──────── RECORD SET

(* ===== verification/Policy.v ===== *)
(** * Policy vocabulary: risk classes, execution modes, decisions

    Models [src/secopent/domain/policy/models.py]; the evaluation engine of
    [domain/policy/engine.py] is in [PolicyEngine]. *)
From S2P Require Import Prelude.

#[local] Open Scope Z_scope.

Module RiskClass.
Inductive t : Type := PASSIVE | LOW | ACTIVE | INTRUSIVE | DESTRUCTIVE.
#[export] Instance eq_dec : EqDecision t.
Proof. solve_decision. Defined.
Definition to_string (r : t) : string :=
  match r with
  | PASSIVE => "passive" | LOW => "low" | ACTIVE => "active"
  | INTRUSIVE => "intrusive" | DESTRUCTIVE => "destructive"
  end.
#[export] Program Instance strenum : StrEnum t :=
  { value := to_string;
    members := [PASSIVE; LOW; ACTIVE; INTRUSIVE; DESTRUCTIVE] }.
Next Obligation. solve_members. Qed.
Next Obligation. solve_value_inj. Qed.
End RiskClass.
Notation RiskClass := RiskClass.t.

Module ExecutionMode.
Inductive t : Type := APPROVAL | SCOPE_AUTOPILOT.
#[export] Instance eq_dec : EqDecision t.
Proof. solve_decision. Defined.
Definition to_string (m : t) : string :=
  match m with APPROVAL => "approval" | SCOPE_AUTOPILOT => "scope_autopilot" end.
#[export] Program Instance strenum : StrEnum t :=
  { value := to_string; members := [APPROVAL; SCOPE_AUTOPILOT] }.
Next Obligation. solve_members. Qed.
Next Obligation. solve_value_inj. Qed.
End ExecutionMode.
Notation ExecutionMode := ExecutionMode.t.

Export (hints) RiskClass ExecutionMode.

Record PolicyDecision : Type := mkPolicyDecision {
  allowed : bool;
  reason : string
}.

Record ActionRequest : Type := mkActionRequest {
  ar_target : string;
  ar_port : Z;
  ar_risk : RiskClass;
  ar_capability : string
}.
Definition run (o : op) : M Repo unit :=
  match o with
  | Create h p s m => forget (create h p s m)
  | AttachPlan h a st => forget (attach_plan h a st)
  | Approve A n h a w r c s role g => forget (approve A n h a w r c s role g)
  | Reject a w r role => forget (reject a w r role)
  | Start A n a role g => forget (start A n a role g)
  | MarkRunning a => forget (mark_running a)
  | Complete a => forget (complete a)
  | FailRun a r => forget (fail a r)
  | Pause a => forget (pause a)
  | Resume a => forget (resume a)
  | Cancel a => forget (cancel a)
  end.

(** [uuid4] gives an identifier that is not in use. *)
Definition fresh (o : op) (r : Repo) : Prop :=
  match o with
  | Create h _ _ _ => assessments r !! ("asm-" +:+ h) = None
  | AttachPlan h _ _ => plans r !! ("plan-" +:+ h) = None
  | Approve _ _ h _ _ _ _ _ _ _ => approvals r !! ("apr-" +:+ h) = None
  | _ => True
  end.

(** A call that returns or raises, from the state the previous one left. *)
Inductive step (r : Repo) : Repo -> Prop :=
| step_op o : fresh o r -> step r (run o r).2.

Definition reachable : Repo -> Prop := rtc step empty_repo.

(** ** Abstract specification

    What a call may do to the repository, without the handlers: nothing, or
    one of four effects.  [run_refines] shows that every handler does exactly
    one of them. *)

(** The control signal that comes with a status change. *)
Definition control_after (a : Assessment) (target : AssessmentStatus) (ctl : ControlState) : Prop :=
  (target ∈ [REJECTED; QUEUED; RUNNING; COMPLETED; FAILED] /\ ctl = control a)
  \/ (target = PAUSED /\ ctl = ControlState.PAUSE_REQUESTED)
  \/ (target = RUNNING /\ ctl = ControlState.RESUME_REQUESTED)
  \/ (target = CANCELLED /\ ctl = ControlState.CANCEL_REQUESTED).
Lemma free_row_spec now j : free_row now (from_job j) = Jobs.can_lease now j.
Proof.
  unfold free_row, Jobs.can_lease, Jobs.stale. cbn.
  assert (H : forall a b : JobStatus, bool_decide (value a = value b) = bool_decide (a = b)).
  { intros a b. apply bool_decide_ext. split; [apply value_inj|by intros ->]. }
  rewrite <- (H (job_status j) READY), <- (H (job_status j) LEASED). reflexivity.
Qed.

(** ** Refinement of the in-memory store *)

(** The two stores treat one call differently in a way callers can see: the
    table drops the lease of a job that is made ready.  A history is
    comparable when [mark_ready] is only applied to jobs that hold none. *)
Definition comparable (s : Jobs.Store) (o : Jobs.op) : Prop :=
  match o with
  | Jobs.MarkReady k => forall j, PyDict.get k s = Some j ->
      lease_owner j = None /\ lease_expires_at j = None
  | _ => True
  end.

Fixpoint comparable_run (ops : list Jobs.op) (s : Jobs.Store) : Prop :=
  match ops with
  | [] => True
  | o :: os => comparable s o /\ comparable_run os (Jobs.run ttl o s).2
  end.

(** The same job up to its parameters, or the same error; renewing a job that
    does not exist is a lease error here and a not-found error in memory. *)
Definition same_answer (o : Jobs.op) (a b : outcome Job) : Prop :=
  match a, b with
  | Ret j, Ret j' => strip j = strip j'
  | Raise e, Raise e' =>
      e = e' \/ exists k w n, o = Jobs.Renew k w n
        /\ e = JobLeaseError "only the lease owner may renew"
        /\ e' = JobNotFoundError ("job not found: " +:+ k)
  | _, _ => False
  end.

Definition scan_complete : Prop := forall t, scan t ≡ₚ PyDict.values t.

Lemma find_key_perm (P : CoreJob -> bool) l l' :
  l ≡ₚ l' -> (forall r r', r ∈ l -> r' ∈ l -> P r = true -> P r' = true -> r = r') ->
  List.find P l = List.find P l'.
Proof.
  intros Hp Hu. destruct (List.find P l) as [r|] eqn:E.
  - apply List.find_some in E as [Hin HP]. apply list_elem_of_In in Hin.
    destruct (List.find P l') as [r'|] eqn:E'.
    + apply List.find_some in E' as [Hin' HP']. apply list_elem_of_In in Hin'.
      f_equal. apply Hu; [done|by rewrite Hp|done..].
    + eapply List.find_none in E'; [|apply list_elem_of_In; by rewrite <- Hp]. congruence.
  - destruct (List.find P l') as [r'|] eqn:E'; [|done].
    apply List.find_some in E' as [Hin' HP']. apply list_elem_of_In in Hin'.
    eapply List.find_none in E; [|apply list_elem_of_In; by rewrite Hp]. congruence.
Qed.

Lemma find_rows key l :
  List.find (fun r => bool_decide (row_idempotency_key r = key)) (from_job <$> l)
  = from_job <$> List.find (fun e => bool_decide (idempotency_key e = key)) l.
Proof.
  induction l as [|j l IH]; cbn; [done|]. case_bool_decide; [done|]. exact IH.
Qed.

Lemma add_rows j s :
  scan_complete -> Jobs.wf s ->
  add j (rows_of s) =
  match List.find (fun e => bool_decide (idempotency_key e = idempotency_key j))
          (PyDict.values s) with
  | Some e => (Ret (strip e), rows_of s)
  | None => (Ret j, rows_of (PyDict.set (job_id j) j s))
  end.
Proof.
  intros Hscan Hwf. unfold add, gets, mbind, M_bind.
  rewrite (find_key_perm _ _ (PyDict.values (rows_of s))), values_rows, find_rows; [| |].
  - destruct (List.find _ _) as [e|]; cbn; [|by rewrite set_rows]. unfold lift. by rewrite to_from_job.
  - apply Hscan.
  - intros r r' Hr Hr' H H'. breflect. pose proof (Hscan (rows_of s)) as Hp.
    rewrite Hp, values_rows in Hr. rewrite Hp, values_rows in Hr'.
    apply list_elem_of_fmap in Hr as (e & -> & He), Hr' as (e' & -> & He'). f_equal.
    apply PyDict.values_In in He as [k Hk], He' as [k' Hk']; [|apply Hwf..].
    assert (k = k') as -> by (eapply Jobs.wf_idem; [exact Hwf|done..|]; cbn in *; congruence).
    congruence.
Qed.

(** One call of the protocol, on the table and on the store it represents. *)
Lemma run_rows o s :
  scan_complete -> Jobs.wf s -> comparable s o ->
  (run o (rows_of s)).2 = rows_of (Jobs.run ttl o s).2
  /\ same_answer o (run o (rows_of s)).1 (Jobs.run ttl o s).1.
Proof.
  intros Hscan Hwf Hc.
  assert (Hset : forall k sets f, (forall j, sets (from_job j) = from_job (f j)) ->
    ((update k sets;; require k) (rows_of s)).2 = rows_of (Jobs.set_job k f s).2
    /\ same_answer o ((update k sets;; require k) (rows_of s)).1 (Jobs.set_job k f s).1).
  { intros k sets f Hf. rewrite (update_rows _ _ f), Jobs.set_job_spec by done.
    destruct (PyDict.get k s); cbn; auto. }
  destruct o as [j|k|k w n|k w n|k d|k fc|k|k]; cbn [run Jobs.run]; try by apply Hset.
  - rewrite add_rows by done. unfold Jobs.add. destruct (List.find _ _); done.
  - unfold mark_ready, Jobs.mark_ready. rewrite Jobs.set_job_spec.
    rewrite (update_rows _ _ (fun j => Jobs.with_lease None None (Jobs.with_status READY j))) by done.
    destruct (PyDict.get k s) as [j|] eqn:E; cbn; [|auto].
    destruct (Hc j E) as [Ho He]. unfold Jobs.with_lease, Jobs.with_status. cbn.
    rewrite Ho, He. done.
  - rewrite Jobs.lease_spec. unfold lease, mbind, M_bind.
    rewrite (exec_update_rows _ _ _ (Jobs.leased ttl w n)) by done.
    destruct (PyDict.get k s) as [j|] eqn:E; cbn [Z.eqb];
      [|rewrite get_job_rows, E; cbn; auto].
    rewrite free_row_spec. destruct (Jobs.can_lease n j); cbn [Z.eqb Pos.eqb].
    + rewrite require_rows, PyDict.get_set_eq. done.
    + rewrite get_job_rows, E. cbn. auto.
  - rewrite Jobs.renew_spec. unfold renew, mbind, M_bind.
    rewrite (exec_update_rows _ _ _
      (fun j => Jobs.with_lease (lease_owner j) (Some (n + PyTime.seconds ttl)) j)) by done.
    destruct (PyDict.get k s) as [j|] eqn:E; cbn; [|naive_solver].
    case_bool_decide; cbn; [|auto]. by rewrite require_rows, PyDict.get_set_eq.
Qed.

Lemma run_all_rows ops s :
  scan_complete -> Jobs.wf s -> comparable_run ops s ->
  run_all ops (rows_of s) = rows_of (Jobs.run_all ttl ops s).
Proof.
  intros Hscan. revert s. induction ops as [|o os IH]; intros s Hwf; cbn; [done|].
  intros [Hc Hr]. destruct (run_rows o s) as [-> _]; [done..|].
  apply IH; [by apply Jobs.run_wf|done].
Qed.
(** Nothing is left to run. *)
Definition drained (st : Jobs.Store) : Prop :=
  quiet st /\ settled st /\ forall i j, PyDict.get i st = Some j -> job_status j <> READY.

(** Ready to go on: settled, or with a READY job whose round will settle. *)
Definition resumable (st : Jobs.Store) : Prop :=
  settled st \/ exists i j, PyDict.get i st = Some j /\ job_status j = READY.

Lemma run_to_completion_drains n o :
  inv o -> quiet (store o) -> resumable (store o) -> fails_by_step_failure -> step_gate = None ->
  (total (store o) < n)%nat ->
  exists o', run_to_completion n o = (Ret "completed", o') /\ inv o' /\ drained (store o').
Proof.
  revert o; induction n as [|n IH]; intros o Hi Hq Hs Hne Hgate Hlt; [lia|]. cbn.
  destruct (execute_ready_spec o Hi) as (r & o' & -> & Hi' & Hr).
  destruct (Hr Hne Hq) as [Hq' Hcase]. destruct r as [[|j rs]|e].
  - exists o'. destruct Hcase as (Hs' & _ & Hempty). destruct (Hempty eq_refl) as [Hno Hsame].
    destruct Hs as [Hs|(i & j & Hj & Hjr)]; [|by apply Hno in Hj].
    split_and!; [done..|]. rewrite (Hsame Hs) in *. done.
  - destruct Hcase as (Hs' & Hle & _). cbn [length] in Hle. apply IH; try done; [by left|lia].
  - by destruct Hcase as (_ & ? & _).
Qed.
(** C20: the chain is tamper evident. Two event lists that both pass
    [verify_chain] and end in the same hash are the same list, event by event
    and field by field (payloads up to key order, which JSON does not
    record): nothing was edited, inserted, removed or reordered. The only
    ways out are a SHA-256 collision between two events, or an event whose
    hash is the all-zero genesis value. *)
Theorem same_tail_same_history es es' :
  verify_chain es = true -> verify_chain es' = true ->
  Forall (fun e => PyTime.valid (occurred_at e)) es ->
  Forall (fun e => PyTime.valid (occurred_at e)) es' ->
  tail_from GENESIS_HASH es = tail_from GENESIS_HASH es' ->
  Forall2 event_equiv es es'
  \/ (exists e f, e ∈ es /\ f ∈ es' /\
       Sha256.collision (Canonical.canonical_json (body_of e)) (Canonical.canonical_json (body_of f)))
  \/ (exists e, e ∈ es ++ es' /\ bare (event_hash e) = GENESIS_HASH).
Proof.
  revert es'. induction es as [|e es IH] using rev_ind; intros es' H1 H2 V1 V2 Ht.
  { destruct es' as [|f es' _] using rev_ind; [by left; constructor|]. right; right.
    exists f. unfold tail_from in Ht. rewrite last_snoc in Ht. split; [set_solver|done]. }
  destruct es' as [|f es' _] using rev_ind.
  { right; right. exists e. unfold tail_from in Ht. rewrite last_snoc in Ht. split; [set_solver|done]. }
  apply Forall_app in V1 as [V1 [Ve _]%Forall_cons], V2 as [V2 [Vf _]%Forall_cons].
  unfold tail_from in Ht. rewrite !last_snoc in Ht.
  destruct (last_link_inj _ _ _ _ H1 H2 Ve Vf Ht) as [(He & H1' & H2' & Ht')|Hc].
  - destruct (IH es' H1' H2' V1 V2 Ht') as [Hf|[(e' & f' & ? & ? & ?)|(e' & Hin & ?)]].
    + left. apply Forall2_app; [done|]. by constructor.
    + right; left. exists e', f'. split_and!; [set_solver..|done].
    + right; right. exists e'. split; [set_solver|done].
  - right; left. exists e, f. split_and!; [set_solver..|done].
Qed.

End AuditEvent.

(** ** The signed chain *)
Record SignedAuditEvent : Type := mkSigned {
  event : AuditEvent;
  signature : string
}.

(** [AuditChain]: the attributes, and what its store (if any) holds, as the
    transaction in which a call is made sees it. *)
Record Chain : Type := mkChain {
  events : list SignedAuditEvent;
  tail : string;
  counter : Z;
  redactions : gmap string (gset string);
  stored : option (list SignedAuditEvent)
}.

Module AuditChain.
Import AuditEvent.

Section chain.
Context (sign : string -> string).

(** One step of re-deriving the redactions of [_load_from_store]. *)
Definition load_redaction (m : gmap string (gset string)) (s : SignedAuditEvent)
  : gmap string (gset string) :=
  if bool_decide (action (event s) = "gdpr.redacted") then
    match field "redacted_event_id" (payload (event s)), field "keys" (payload (event s)) with
    | Some (JStr eid), Some (JArr keys) => <[eid := list_to_set (py_str <$> keys)]> m
    | _, _ => m
    end
  else m.

Definition load_from_store (l : list SignedAuditEvent) : Chain :=
  mkChain l
    (match last l with Some s => bare (event_hash (event s)) | None => GENESIS_HASH end)
    (match l with [] => 0 | _ => Z.of_nat (length l) end)
    (foldl load_redaction ∅ l)
    (Some l).

(** [AuditChain(signer, store=...)] *)
Definition init (store : option (list SignedAuditEvent)) : Chain :=
  match store with
  | None => mkChain [] GENESIS_HASH 0 ∅ None
  | Some l => load_from_store l
  end.

(** [SignedAuditEventStore.append]: in a transaction of its own, which may
    fail to commit, or [session.add] on the session of the caller. *)
Definition Append : Type := SignedAuditEvent -> list SignedAuditEvent -> outcome (list SignedAuditEvent).
Definition own_transaction (failure : option exn) : Append := fun s rows =>
  match failure with Some e => Raise e | None => Ret (rows ++ [s]) end.
Definition session_add : Append := fun s rows => Ret (rows ++ [s]).

(** The memory moves before the store is asked. *)
Definition record (append : Append) (actor action rtype rid : string) (payload : list (string * json))
    (permit_nonce : option string) (now : datetime) : M Chain SignedAuditEvent :=
  modify (fun c => mkChain (events c) (tail c) (counter c + 1) (redactions c) (stored c));;
  c ← get;
  let body := match permit_nonce with
              | Some n => set_field "permit_nonce" (JStr n) payload
              | None => payload
              end in
  e ← lift (create ("evt-" +:+ pretty (counter c)) actor action rtype rid body (tail c) now);
  let signed := mkSigned e (sign (event_hash e)) in
  modify (fun c => mkChain (events c ++ [signed]) (bare (event_hash e)) (counter c) (redactions c) (stored c));;
  match stored c with
  | None => mret signed
  | Some rows =>
      rows' ← lift (append signed rows);
      modify (fun c => mkChain (events c) (tail c) (counter c) (redactions c) (Some rows'));;
      mret signed
  end.

Definition record_permit_nonce (append : Append) (actor job_id permit_nonce : string) (now : datetime)
  : M Chain SignedAuditEvent :=
  record append actor "permit.used" "permit" job_id [("job_id", JStr job_id)] (Some permit_nonce) now.

Definition permit_nonces (c : Chain) : gset string :=
  list_to_set (omap (fun s => py_str <$> field "permit_nonce" (payload (event s))) (events c)).

Definition verify (sig_ok : string -> string -> bool) (c : Chain) : bool :=
  verify_chain (event <$> events c)
  && forallb (fun s => sig_ok (event_hash (event s)) (signature s)) (events c).

Definition rotate (append : Append) (actor : string) (now : datetime) : M Chain SignedAuditEvent :=
  c ← get;
  record append actor "audit.rotated" "audit_chain" "rotation"
    [("previous_chain_tail_hash", JStr (tail c))] None now.

Definition redact_pii (append : Append) (eid : string) (keys : gset string) (actor : string) (now : datetime)
  : M Chain SignedAuditEvent :=
  modify (fun c => mkChain (events c) (tail c) (counter c) (<[eid := keys]> (redactions c)) (stored c));;
  record append actor "gdpr.redacted" "audit_event" eid
    [("redacted_event_id", JStr eid); ("keys", Canonical.jset (elements keys))] None now.

Definition mask (keys : gset string) (e : AuditEvent) : AuditEvent :=
  mkAuditEvent (event_id e) (actor e) (action e) (resource_type e) (resource_id e)
    ((fun kv => (kv.1, if bool_decide (kv.1 ∈ keys) then JStr "[REDACTED:gdpr]" else kv.2)) <$> payload e)
    (previous_hash e) (event_hash e) (occurred_at e).

Definition export (redacted : bool) (c : Chain) : list AuditEvent :=
  if negb redacted then event <$> events c
  else (fun s => match redactions c !! event_id (event s) with
                 | Some keys => if bool_decide (keys = ∅) then event s else mask keys (event s)
                 | None => event s
                 end) <$> events c.

(** ** The chain as a transition system *)

(** A running process: the chain, whose [stored] is what is committed, and the
    rows that sit in the callers' open sessions. *)
Record Running : Type := mkRunning { chain : Chain; open_rows : gmap nat (list SignedAuditEvent) }.
Definition rows_of (n : nat) (w : Running) : list SignedAuditEvent := default [] (open_rows w !! n).

(** Where a call puts its row. *)
Inductive Via : Type := Own (failure : option exn) | Session (n : nat).

Definition with_stored (l : option (list SignedAuditEvent)) (c : Chain) : Chain :=
  mkChain (events c) (tail c) (counter c) (redactions c) l.

Definition via (v : Via) (m : Append -> M Chain SignedAuditEvent) (w : Running) : outcome unit * Running :=
  let done (o : outcome SignedAuditEvent) := match o with Ret _ => Ret tt | Raise e => Raise e end in
  match v with
  | Own failure => let '(o, c) := m (own_transaction failure) (chain w) in (done o, mkRunning c (open_rows w))
  | Session n =>
      match stored (chain w) with
      | None => let '(o, c) := m session_add (chain w) in (done o, mkRunning c (open_rows w))
      | Some l => let '(o, c) := m session_add (with_stored (Some (rows_of n w)) (chain w)) in
          (done o, mkRunning (with_stored (Some l) c) (<[n := default [] (stored c)]> (open_rows w)))
      end
  end.

Inductive op : Type :=
| Record_ (v : Via) (actor action rtype rid : string) (payload : list (string * json))
    (permit_nonce : option string) (now : datetime)
| RecordNonce (v : Via) (actor job_id nonce : string) (now : datetime)
| Rotate (v : Via) (actor : string) (now : datetime)
| Redact (v : Via) (eid : string) (keys : gset string) (actor : string) (now : datetime)
| Commit (n : nat)
| Rollback (n : nat)
| Restart.

(** A session's rows are inserted when it commits; a new process loads the
    committed rows, and the sessions die with the old one. *)
Definition run (o : op) (w : Running) : outcome unit * Running :=
  match o with
  | Record_ v a act rt rid p n t => via v (fun append => record append a act rt rid p n t) w
  | RecordNonce v a j n t => via v (fun append => record_permit_nonce append a j n t) w
  | Rotate v a t => via v (fun append => rotate append a t) w
  | Redact v eid ks a t => via v (fun append => redact_pii append eid ks a t) w
  | Commit n => (Ret tt, mkRunning (with_stored ((fun l => l ++ rows_of n w) <$> stored (chain w)) (chain w)) (delete n (open_rows w)))
  | Rollback n => (Ret tt, mkRunning (chain w) (delete n (open_rows w)))
  | Restart => (Ret tt, mkRunning (init (stored (chain w))) ∅)
  end.

(** Any call of the process, whatever becomes of its row. *)
Inductive live_step (w : Running) : Running -> Prop := live_op o : o <> Restart -> live_step w (run o w).2.

(** No row is committed after a gap: what is committed stays a prefix of what
    was recorded. It holds as long as every append succeeds, every session
    commits, and they commit in the order in which they recorded; a failed
    append or a rollback is harmless if a restart comes before the next
    commit. *)
Definition in_order (o : op) (w : Running) : Prop :=
  match o with
  | Record_ (Own None) _ _ _ _ _ _ _ | RecordNonce (Own None) _ _ _ _ | Rotate (Own None) _ _ | Redact (Own None) _ _ _ _ =>
      forall l, stored (chain w) = Some l -> l = events (chain w)
  | Commit n => forall l, stored (chain w) = Some l -> l ++ rows_of n w `prefix_of` events (chain w)
  | _ => True
  end.
Inductive ordered_step (w : Running) : Running -> Prop := ordered_op o : in_order o w -> ordered_step w (run o w).2.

────────────────

# TASK INSTRUCTIONS
Your answer should consist solely of the lines above from the line with "intros Hp Hu." to the line with "f_equal. apply Hu;", both included, reproduced exactly.

# TASK RESPONSE
  intros Hp Hu. destruct (List.find P l) as [r|] eqn:E.
  - apply List.find_some in E as [Hin HP]. apply list_elem_of_In in Hin.
    destruct (List.find P l') as [r'|] eqn:E'.
    + apply List.find_some in E' as [Hin' HP']. apply list_elem_of_In in Hin'.
      f_equal. apply Hu; [done|by rewrite Hp|done..].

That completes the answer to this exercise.